Low-voltage solution-processed Sn-doped CuI neuromorphic transistors with synaptic plasticity and pain mimicked

Abstract

In this article, SnxCu1−xI thin-film transistors were fabricated on a glass substrate, with CuI doped with varying concentrations of SnI2 serving as the channel and chitosan as the dielectric. When x = 0.06, the device exhibited optimal performance: a current on/off ratio of 2.56 × 105, a subthreshold slope of 31.67 mV/dec, a threshold voltage of 1.33 V, and a saturated field-effect mobility of 21.75 cm2 V−1 s−1. Due to the electric double layer effect of chitosan, the operating voltage of the devices was reduced to below 2 V. Simulations were also conducted on the behavior and functionality of artificial synapses, such as short-term plasticity, long-term plasticity, and paired-pulse facilitation.
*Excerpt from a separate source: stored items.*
(* ===== verification/WorkflowSchedule.v ===== *)
(** * Graph schedules

    Workflows dispatched under a declared graph never outnumber its concurrency
    limit, and each started after its dependencies had completed. *)
From S2P Require Import Prelude RustStr Host LedgerPayloads TrustSpine Digests Events ReplayState ReducerCore WorkflowSpec WorkflowEvolution WorkflowInvariants.
From stdpp Require Import base list gmap strings relations.

#[local] Open Scope string_scope.
#[local] Open Scope list_scope.
#[local] Open Scope Z_scope.

(** ** Peers *)

Lemma graph_peer_true w w' :
  graph_peer w w' = true <->
  graph_bound w' = true /\
  (wi_run_id w', wi_workflow_id w', wi_workflow_revision w',
   wd_workflow_graph_digest (wi_dispatch w'),
   wd_workflow_graph_declaration_event_ref (wi_dispatch w')) =
  (wi_run_id w, wi_workflow_id w, wi_workflow_revision w,
   wd_workflow_graph_digest (wi_dispatch w),
   wd_workflow_graph_declaration_event_ref (wi_dispatch w)).
Proof.
  unfold graph_peer. rewrite !andb_true_iff, !bool_decide_eq_true. split; [|naive_solver].
  intros (((((-> & ?) & ->) & ->) & ->) & ->). done.
Qed.

Lemma graph_peer_refl w : graph_bound w = true -> graph_peer w w = true.
Proof. intros Hw. by apply graph_peer_true. Qed.

(** Peers see the same workflows. *)
Lemma graph_peer_trans w w' x : graph_peer w w' = true -> graph_peer w' x = graph_peer w x.
Proof.
  intros [_ Heq]%graph_peer_true. injection Heq as Hr Hw Hv Hd He.
  unfold graph_peer. by rewrite Hr, Hw, Hv, Hd, He.
Qed.

Lemma evolves_graph_peer_r w x x' : evolves x x' -> graph_peer w x' = graph_peer w x.
Proof.
  intros [Hid Hd _]. injection Hid as Hr Hw Hv _ _.
  unfold graph_peer, graph_bound. by rewrite Hr, Hw, Hv, Hd.
Qed.

Lemma evolves_graph_peer_l w w' x : evolves w w' -> graph_peer w' x = graph_peer w x.
Proof.
  intros [Hid Hd _]. injection Hid as Hr Hw Hv _ _.
  unfold graph_peer, graph_bound. by rewrite Hr, Hw, Hv, Hd.
Qed.

Lemma evolves_graph_bound w w' : evolves w w' -> graph_bound w' = graph_bound w.
Proof. intros [_ Hd _]. unfold graph_bound. by rewrite Hd. Qed.

(** ** The invariant *)

(** The workflow carries the graph it was dispatched under. *)
Definition graph_of (gs : gmap string WorkflowGraphV2ReplayState) (w : WorkflowInstanceV1) : Prop :=
  if graph_bound w then
    exists g, wi_workflow_graph w = Some g /\
      gs !! workflow_graph_key (wi_run_id w) (wi_workflow_id w) (wi_workflow_revision w) = Some g
  else wi_workflow_graph w = None.

(** Every unit the graph names as a dependency of [w]'s unit has completed. *)
Definition dependencies_completed (m : gmap string WorkflowInstanceV1) (w : WorkflowInstanceV1)
    (g : WorkflowGraphV2ReplayState) : Prop :=
  exists node,
    List.filter (fun n => wgn2_unit_id n == wi_unit_id w) (wg2s_nodes g) = [node] /\
    Forall (fun unit_id => exists k' w', m !! k' = Some w' /\ graph_peer w w' = true /\
              wi_unit_id w' = unit_id /\ wi_phase w' = WorkflowPhaseV1_Completed)
      (wgn2_depends_on node).

Record schedule_ok (gs : gmap string WorkflowGraphV2ReplayState)
    (m : gmap string WorkflowInstanceV1) : Prop := {
  sc_graph : forall k w, m !! k = Some w -> graph_of gs w;
  sc_dependencies : forall k w g, m !! k = Some w -> wi_workflow_graph w = Some g ->
    dependencies_completed m w g;
  sc_active : forall k w g, m !! k = Some w -> wi_workflow_graph w = Some g ->
    Z.of_nat (map_count (active_peer w) m) <= wg2s_max_concurrent g
}.

Section Schedule.
Context `{Host, Canonicalizer} {label : Label}.

Lemma schedule_ok_empty gs : schedule_ok gs ∅.
Proof. constructor; intros k w; by rewrite lookup_empty. Qed.

Lemma schedule_ok_declare gs gs' m : gs ⊆ gs' -> schedule_ok gs m -> schedule_ok gs' m.
Proof.
  intros Hsub [Hg Hd Ha]. constructor; try done. intros k w Hk. specialize (Hg k w Hk).
  unfold graph_of in *. destruct (graph_bound w); [|done]. destruct Hg as (g & Hw & Hl).
  exists g. split; [done|]. by eapply lookup_weaken.
Qed.

Lemma graph_of_admissible gs m w : admissible gs m w -> graph_of gs w.
Proof.
  unfold admissible, graph_of. destruct (graph_bound w); [|done].
  intros (g & Hw & Hg & _). eauto.
Qed.

(** Two peers carry the same graph. *)
Lemma peers_same_graph gs w w' g g' :
  graph_of gs w -> graph_of gs w' -> graph_peer w w' = true ->
  wi_workflow_graph w = Some g -> wi_workflow_graph w' = Some g' -> g = g'.
Proof.
  intros Hw Hw' [_ Heq]%graph_peer_true Hg Hg'. injection Heq as Hr Hi Hv _ _.
  unfold graph_of in *. rewrite Hr, Hi, Hv in Hw'.
  destruct (graph_bound w), (graph_bound w'); naive_solver.
Qed.

Lemma dependencies_kept m m' w w' g :
  dependencies_completed m w g -> evolves w w' ->
  (forall k x, m !! k = Some x -> exists x', m' !! k = Some x' /\ evolves x x' /\
     (is_terminal (wi_phase x) = true -> wi_phase x' = wi_phase x)) ->
  dependencies_completed m' w' g.
Proof.
  intros (node & Hn & Hdeps) Hev Hm. pose proof (ev_identity _ _ Hev) as Hid.
  injection Hid as _ _ _ Hu _. exists node. split; [by rewrite Hu|].
  eapply Forall_impl; [exact Hdeps|]. intros u (k & x & Hk & Hp & Hux & Hph).
  destruct (Hm k x Hk) as (x' & Hk' & Hevx & Hf). exists k, x'.
  pose proof (ev_identity _ _ Hevx) as Hidx. injection Hidx as _ _ _ Hu' _.
  split_and!; [done| |congruence|].
  - by rewrite (evolves_graph_peer_r _ _ _ Hevx), (evolves_graph_peer_l _ _ _ Hev).
  - rewrite Hf by by rewrite Hph. done.
Qed.

Lemma dependencies_admit gs m w g :
  admissible gs m w -> wi_workflow_graph w = Some g -> dependencies_completed m w g.
Proof.
  unfold admissible. destruct (graph_bound w); [|congruence].
  intros (g' & Hg & _ & _ & _ & node & Hn & _ & _ & Hdeps & _) Hg'. simplify_eq.
  exists node. split; [done|]. eapply Forall_impl; [exact Hdeps|].
  intros u (k' & w' & (Hk & Hp & Hu & _) & Hph). eauto 8.
Qed.

Lemma active_admit gs m w0 w g :
  schedule_ok gs m -> m !! key_of w0 = None -> admissible gs m w0 -> graph_of gs w ->
  wi_workflow_graph w = Some g ->
  (w = w0 \/ Z.of_nat (map_count (active_peer w) m) <= wg2s_max_concurrent g) ->
  Z.of_nat (map_count (active_peer w) (<[key_of w0 := w0]> m)) <= wg2s_max_concurrent g.
Proof.
  intros Hok Hnew Hadm Hgw Hg Hor. rewrite map_count_new by done.
  destruct (active_peer w w0) eqn:Hact; cbn [Nat.add].
  - apply andb_true_iff in Hact as [Hpeer _].
    pose proof (graph_of_admissible _ _ _ Hadm) as Hg0.
    pose proof (proj1 (proj1 (graph_peer_true _ _) Hpeer)) as Hb0.
    unfold admissible in Hadm. rewrite Hb0 in Hadm.
    destruct Hadm as (g0 & Hw0 & _ & _ & _ & node & _ & _ & _ & _ & Hlt).
    pose proof (peers_same_graph _ _ _ _ _ Hgw Hg0 Hpeer Hg Hw0) as ->.
    rewrite (map_count_ext (active_peer w) (active_peer w0)); [lia|].
    intros x. unfold active_peer. by rewrite (graph_peer_trans w w0).
  - destruct Hor as [->|Hle]; [|lia].
    unfold admissible in Hadm. destruct (graph_bound w0); [|congruence].
    destruct Hadm as (g0 & Hw0 & _ & _ & _ & node & _ & _ & _ & _ & Hlt).
    simplify_eq. lia.
Qed.

Lemma evolves_graph w w' : evolves w w' -> wi_workflow_graph w' = wi_workflow_graph w.
Proof. intros [_ _ Ha]. congruence. Qed.

Lemma schedule_admit gs m w0 :
  schedule_ok gs m -> m !! key_of w0 = None -> admissible gs m w0 ->
  schedule_ok gs (<[key_of w0 := w0]> m).
Proof.
  intros Hok Hnew Hadm. pose proof (graph_of_admissible _ _ _ Hadm) as Hg0. constructor.
  - intros k w [[<- <-]|[_ Hk]]%lookup_insert_Some; [done|]. by eapply sc_graph.
  - intros k w g Hk Hg. eapply dependencies_kept; [|reflexivity|].
    + apply lookup_insert_Some in Hk as [[<- <-]|[_ Hk]];
        [by eapply dependencies_admit|by eapply sc_dependencies].
    + intros k' x Hk'. exists x. rewrite lookup_insert_ne by congruence. done.
  - intros k w g [[<- <-]|[_ Hk]]%lookup_insert_Some Hg; eapply active_admit; eauto.
    + by eapply sc_graph.
    + right. by eapply sc_active.
Qed.

Lemma schedule_update gs m k0 w0 w1 :
  schedule_ok gs m -> m !! k0 = Some w0 -> evolves w0 w1 ->
  (is_terminal (wi_phase w0) = true -> wi_phase w1 = wi_phase w0) ->
  schedule_ok gs (<[k0 := w1]> m).
Proof.
  intros Hok Hk0 Hev Hfin.
  assert (forall k x, m !! k = Some x -> exists x', <[k0 := w1]> m !! k = Some x' /\
    evolves x x' /\ (is_terminal (wi_phase x) = true -> wi_phase x' = wi_phase x)) as Hkeep.
  { intros k x Hk. destruct (decide (k = k0)) as [->|Hne].
    - simplify_eq. exists w1. by rewrite lookup_insert_eq.
    - exists x. by rewrite lookup_insert_ne by done. }
  assert (forall k w, <[k0 := w1]> m !! k = Some w -> exists w', m !! k = Some w' /\ evolves w' w)
    as Hback.
  { intros k w [[<- <-]|[_ Hk]]%lookup_insert_Some; [eauto|]. by exists w. }
  constructor.
  - intros k w (w' & Hk & Hw)%Hback. pose proof (sc_graph _ _ Hok _ _ Hk) as Hg.
    unfold graph_of in *. rewrite (evolves_graph_bound _ _ Hw), (evolves_graph _ _ Hw).
    pose proof (ev_identity _ _ Hw) as Hid. by injection Hid as -> -> -> _ _.
  - intros k w g (w' & Hk & Hw)%Hback Hg. rewrite (evolves_graph _ _ Hw) in Hg.
    eapply dependencies_kept; [by eapply sc_dependencies|done|done].
  - intros k w g (w' & Hk & Hw)%Hback Hg. rewrite (evolves_graph _ _ Hw) in Hg.
    rewrite (map_count_ext (active_peer w) (active_peer w')).
    2: { intros x. unfold active_peer. by rewrite (evolves_graph_peer_l _ _ _ Hw). }
    pose proof (sc_active _ _ Hok _ _ _ Hk Hg) as Hle.
    assert (active_peer w' w1 = true -> active_peer w' w0 = true) as Hact.
    { unfold active_peer. rewrite (evolves_graph_peer_r _ _ _ Hev), !andb_true_iff, !negb_true_iff.
      intros [Hp Ht]. split; [done|]. destruct (is_terminal (wi_phase w0)) eqn:Hw0; [|done].
      rewrite Hfin in Ht by done. congruence. }
    pose proof (map_count_update _ _ _ _ _ Hk0 Hact). lia.
Qed.

Lemma projection_step_schedule gs m m' :
  projection_step gs m m' -> projection_ok m -> schedule_ok gs m -> schedule_ok gs m'.
Proof.
  destruct 1 as [|w Hnew _ _ Hadm|k w w' Hk Hw]; intros Hp Hok; [done|..].
  - by apply schedule_admit.
  - eapply schedule_update; eauto using wf_step_evolves.
    eapply step_terminal_final; [done|]. apply (Hp k w Hk).
Qed.
End Schedule.

Section Runs.
Context `{Host, Canonicalizer}.

Lemma spine_schedule s s' :
  rtc any_step s s' -> projection_ok s.2 -> schedule_ok s.1 s.2 -> schedule_ok s'.1 s'.2.
Proof.
  induction 1 as [|s1 s2 s3 [l Hs] _ IH]; [done|]. intros Hp Hok.
  apply spine_step_projection in Hs as [Hs Hsub].
  apply IH; [by eapply projection_step_ok|].
  eapply schedule_ok_declare; [done|]. by eapply projection_step_schedule.
Qed.
End Runs.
Building upon the functionalities of artificial synapses, the Sn0.06Cu0.94I neuromorphic transistors simulated the fundamental pain perception function of biological nociceptors. Finally, the effects of bias stress and laser irradiation on the devices were investigated, indicating the excellent stability of the Sn0.06Cu0.94I neuromorphic transistors. Fabricated via the solution process, this low-voltage neuromorphic transistors hold significant implications for applications in bionic sensing systems and neuromorphic chip technology.